= DESCRIPTION OF THE TASK =
Reproduce word for word every line of the entries below, from the line containing "sig_from_slice decoded = Some" through the final line, and nothing else.

= Stored data =
(** ** The server as a whole: requests arrive, tasks run in any order, clients leave *)
Inductive sevent := Arrive (rq : Request parts) | Task (i : nat) | Leave (c : nat).

Definition sv_step (sv : Server) (ev : sevent) : Server :=
  match ev with
  | Arrive rq => (routes rq sv).2
  | Task i =>
      match sv_tasks sv !! i with
      | Some job => mk_server (handle_request rng job (sv_dealer sv)) (delete i (sv_tasks sv)) (sv_jobs sv)
      | None => sv
      end
  | Leave c => mk_server (step rng (sv_dealer sv) (Disconnect c)) (sv_tasks sv) (sv_jobs sv)
  end.
Definition sv_run (sv : Server) (evs : list sevent) : Server := foldl sv_step sv evs.

(** ** Lemmas *)

(** The request [rq] asks for the job [j] as [party], and its signature header is a
    signature by [key] of the bytes of the id followed by the JSON of the body. *)
Definition signed_request (rq : Request parts) (party : Z) (key : PK) (j : DealerJob (PK := PK)) : Prop :=
  rq_method rq = POST /\ party_id j = party /\
  exists rid rest party_text signature body decoded sig bytes,
    rq_segments rq = (["v0"; "offline-phase"; rid] ++ rest)%list /\ parse_uuid rid = Some (request_id j) /\
    pt_party_id (rq_rest rq) = Some (Some party_text) /\ parse_party_id party_text = Some party /\
    pt_body (rq_rest rq) = inr body /\ decode_request body = inr (request j) /\
    pt_signature (rq_rest rq) = Some (Some signature) /\ b64_decode signature = Some decoded /\
    sig_from_slice decoded = Some sig /\ to_vec (request j) = Some bytes /\
    verify key (to_bytes_le (request_id j) ++ bytes)%list sig = true.
(** A job that a request asks for: one of the two parties named in the body signed it,
    and its size was accepted. *)
Definition asked (rq : Request parts) (j : DealerJob (PK := PK)) : Prop :=
  (signed_request rq PARTY0 (first_party_key (request j)) j \/
   signed_request rq PARTY1 (second_party_key (request j)) j) /\
  (total_values (request j) <= MAX_REQUEST_SIZE)%Z.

= SOLUTION =
    sig_from_slice decoded = Some sig /\ to_vec (request j) = Some bytes /\
    verify key (to_bytes_le (request_id j) ++ bytes)%list sig = true.
(** A job that a request asks for: one of the two parties named in the body signed it,
    and its size was accepted. *)
Definition asked (rq : Request parts) (j : DealerJob (PK := PK)) : Prop :=
  (signed_request rq PARTY0 (first_party_key (request j)) j \/
   signed_request rq PARTY1 (second_party_key (request j)) j) /\
  (total_values (request j) <= MAX_REQUEST_SIZE)%Z.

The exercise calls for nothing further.